■ EXERCISE GOAL ■
Scan the records below for the line with "induction l as [|a" and the line with "unfold entries.". Repeat those two lines and every line between them exactly, and nothing else.

■ SUPPLIED DATA ■

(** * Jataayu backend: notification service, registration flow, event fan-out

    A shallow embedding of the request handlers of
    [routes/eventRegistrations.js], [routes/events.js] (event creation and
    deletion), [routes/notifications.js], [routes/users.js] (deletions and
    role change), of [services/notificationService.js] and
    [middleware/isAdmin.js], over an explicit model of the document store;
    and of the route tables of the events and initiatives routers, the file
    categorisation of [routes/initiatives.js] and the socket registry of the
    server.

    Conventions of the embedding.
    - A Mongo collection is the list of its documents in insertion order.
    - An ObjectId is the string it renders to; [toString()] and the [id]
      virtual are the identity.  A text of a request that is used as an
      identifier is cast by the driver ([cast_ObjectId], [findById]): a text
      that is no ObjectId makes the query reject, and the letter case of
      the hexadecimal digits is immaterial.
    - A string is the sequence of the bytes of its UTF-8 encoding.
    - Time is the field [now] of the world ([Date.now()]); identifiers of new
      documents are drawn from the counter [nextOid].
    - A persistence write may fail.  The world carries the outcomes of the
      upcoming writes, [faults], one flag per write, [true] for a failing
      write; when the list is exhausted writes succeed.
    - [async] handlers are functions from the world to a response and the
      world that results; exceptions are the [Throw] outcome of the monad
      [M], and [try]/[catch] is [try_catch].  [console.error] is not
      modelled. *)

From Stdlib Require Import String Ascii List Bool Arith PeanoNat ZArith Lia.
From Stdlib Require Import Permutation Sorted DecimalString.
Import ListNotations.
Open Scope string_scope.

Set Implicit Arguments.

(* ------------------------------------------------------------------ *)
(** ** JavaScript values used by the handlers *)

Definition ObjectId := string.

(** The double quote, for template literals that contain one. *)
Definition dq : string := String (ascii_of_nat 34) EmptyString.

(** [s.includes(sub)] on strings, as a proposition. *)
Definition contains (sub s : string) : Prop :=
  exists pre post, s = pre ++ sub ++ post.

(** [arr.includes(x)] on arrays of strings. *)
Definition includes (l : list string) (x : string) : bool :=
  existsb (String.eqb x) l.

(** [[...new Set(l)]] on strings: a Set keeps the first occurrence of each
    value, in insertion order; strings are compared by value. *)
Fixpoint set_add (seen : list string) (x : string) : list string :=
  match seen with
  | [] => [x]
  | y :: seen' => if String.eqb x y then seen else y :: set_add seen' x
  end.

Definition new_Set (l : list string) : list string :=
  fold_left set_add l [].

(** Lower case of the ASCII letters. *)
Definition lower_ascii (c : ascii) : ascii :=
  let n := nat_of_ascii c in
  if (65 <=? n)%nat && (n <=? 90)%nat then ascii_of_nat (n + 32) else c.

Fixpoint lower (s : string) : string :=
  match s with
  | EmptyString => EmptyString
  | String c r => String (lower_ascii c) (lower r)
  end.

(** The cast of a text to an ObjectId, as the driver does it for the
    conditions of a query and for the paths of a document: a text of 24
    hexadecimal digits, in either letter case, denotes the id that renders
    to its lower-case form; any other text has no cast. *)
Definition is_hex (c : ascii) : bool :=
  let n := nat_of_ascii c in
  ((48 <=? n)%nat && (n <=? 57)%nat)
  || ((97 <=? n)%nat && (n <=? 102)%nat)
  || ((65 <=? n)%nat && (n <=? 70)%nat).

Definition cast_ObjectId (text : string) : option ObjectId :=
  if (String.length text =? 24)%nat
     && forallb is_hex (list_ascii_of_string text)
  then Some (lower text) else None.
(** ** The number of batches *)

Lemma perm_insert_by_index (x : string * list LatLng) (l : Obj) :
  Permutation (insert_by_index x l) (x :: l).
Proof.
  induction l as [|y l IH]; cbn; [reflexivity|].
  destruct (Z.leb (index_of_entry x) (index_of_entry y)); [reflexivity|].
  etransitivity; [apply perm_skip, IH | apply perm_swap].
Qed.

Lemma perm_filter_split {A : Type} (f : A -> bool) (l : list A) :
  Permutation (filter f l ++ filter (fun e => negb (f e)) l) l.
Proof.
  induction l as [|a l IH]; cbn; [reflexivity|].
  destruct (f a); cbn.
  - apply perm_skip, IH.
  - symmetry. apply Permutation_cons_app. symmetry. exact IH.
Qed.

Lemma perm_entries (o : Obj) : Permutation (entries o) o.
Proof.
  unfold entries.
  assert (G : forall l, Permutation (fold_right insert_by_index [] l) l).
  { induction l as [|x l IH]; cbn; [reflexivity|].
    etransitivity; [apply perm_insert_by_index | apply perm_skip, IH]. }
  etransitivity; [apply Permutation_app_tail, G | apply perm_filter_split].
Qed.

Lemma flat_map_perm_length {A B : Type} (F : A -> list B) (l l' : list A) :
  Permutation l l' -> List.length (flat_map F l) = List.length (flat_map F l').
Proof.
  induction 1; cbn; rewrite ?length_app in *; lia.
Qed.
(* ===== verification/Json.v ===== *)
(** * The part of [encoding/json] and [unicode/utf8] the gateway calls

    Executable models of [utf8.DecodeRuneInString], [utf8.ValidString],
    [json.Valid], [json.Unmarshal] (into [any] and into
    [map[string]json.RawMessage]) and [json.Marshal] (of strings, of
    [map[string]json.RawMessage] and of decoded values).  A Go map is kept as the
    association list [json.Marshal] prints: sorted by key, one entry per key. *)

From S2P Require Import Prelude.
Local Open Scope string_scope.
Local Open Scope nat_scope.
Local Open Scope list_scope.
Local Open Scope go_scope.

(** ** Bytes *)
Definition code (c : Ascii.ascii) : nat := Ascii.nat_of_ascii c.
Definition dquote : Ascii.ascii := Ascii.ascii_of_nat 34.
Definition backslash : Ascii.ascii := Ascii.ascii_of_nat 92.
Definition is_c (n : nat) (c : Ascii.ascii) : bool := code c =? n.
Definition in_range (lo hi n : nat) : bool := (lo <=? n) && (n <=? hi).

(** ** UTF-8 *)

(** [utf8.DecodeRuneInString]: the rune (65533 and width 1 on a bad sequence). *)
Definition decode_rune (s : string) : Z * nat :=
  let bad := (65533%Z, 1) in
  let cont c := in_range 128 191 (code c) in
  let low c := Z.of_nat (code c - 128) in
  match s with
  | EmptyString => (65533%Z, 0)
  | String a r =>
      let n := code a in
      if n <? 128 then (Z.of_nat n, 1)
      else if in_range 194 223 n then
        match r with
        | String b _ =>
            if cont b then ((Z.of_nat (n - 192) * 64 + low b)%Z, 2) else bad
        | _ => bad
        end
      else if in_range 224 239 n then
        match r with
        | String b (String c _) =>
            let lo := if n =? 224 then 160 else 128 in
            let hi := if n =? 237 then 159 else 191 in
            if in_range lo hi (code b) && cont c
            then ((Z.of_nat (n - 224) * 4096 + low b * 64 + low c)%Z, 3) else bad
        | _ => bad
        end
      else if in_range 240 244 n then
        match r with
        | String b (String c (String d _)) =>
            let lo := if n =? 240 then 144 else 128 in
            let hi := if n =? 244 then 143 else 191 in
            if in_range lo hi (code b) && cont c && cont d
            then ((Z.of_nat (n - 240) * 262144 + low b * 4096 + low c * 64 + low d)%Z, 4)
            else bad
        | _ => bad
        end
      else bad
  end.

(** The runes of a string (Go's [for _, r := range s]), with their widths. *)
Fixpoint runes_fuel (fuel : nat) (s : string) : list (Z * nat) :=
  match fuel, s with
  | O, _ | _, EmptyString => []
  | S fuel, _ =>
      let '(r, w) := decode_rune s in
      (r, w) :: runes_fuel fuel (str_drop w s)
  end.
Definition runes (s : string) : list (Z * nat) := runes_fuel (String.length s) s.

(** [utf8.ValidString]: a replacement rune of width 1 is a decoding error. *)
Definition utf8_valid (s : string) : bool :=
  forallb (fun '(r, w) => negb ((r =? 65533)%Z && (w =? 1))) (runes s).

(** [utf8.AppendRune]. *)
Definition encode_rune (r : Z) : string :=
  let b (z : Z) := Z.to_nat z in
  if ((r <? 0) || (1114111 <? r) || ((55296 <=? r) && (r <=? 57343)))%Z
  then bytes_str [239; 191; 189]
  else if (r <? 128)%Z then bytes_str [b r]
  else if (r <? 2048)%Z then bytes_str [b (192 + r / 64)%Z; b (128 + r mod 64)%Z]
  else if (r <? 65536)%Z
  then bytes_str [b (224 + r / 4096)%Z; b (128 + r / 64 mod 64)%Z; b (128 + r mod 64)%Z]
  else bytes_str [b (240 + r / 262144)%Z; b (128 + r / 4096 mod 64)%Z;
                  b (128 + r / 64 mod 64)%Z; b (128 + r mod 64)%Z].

■ EXERCISE OUTPUT ■
  induction l as [|a l IH]; cbn; [reflexivity|].
  destruct (f a); cbn.
  - apply perm_skip, IH.
  - symmetry. apply Permutation_cons_app. symmetry. exact IH.
Qed.

Lemma perm_entries (o : Obj) : Permutation (entries o) o.
Proof.
  unfold entries.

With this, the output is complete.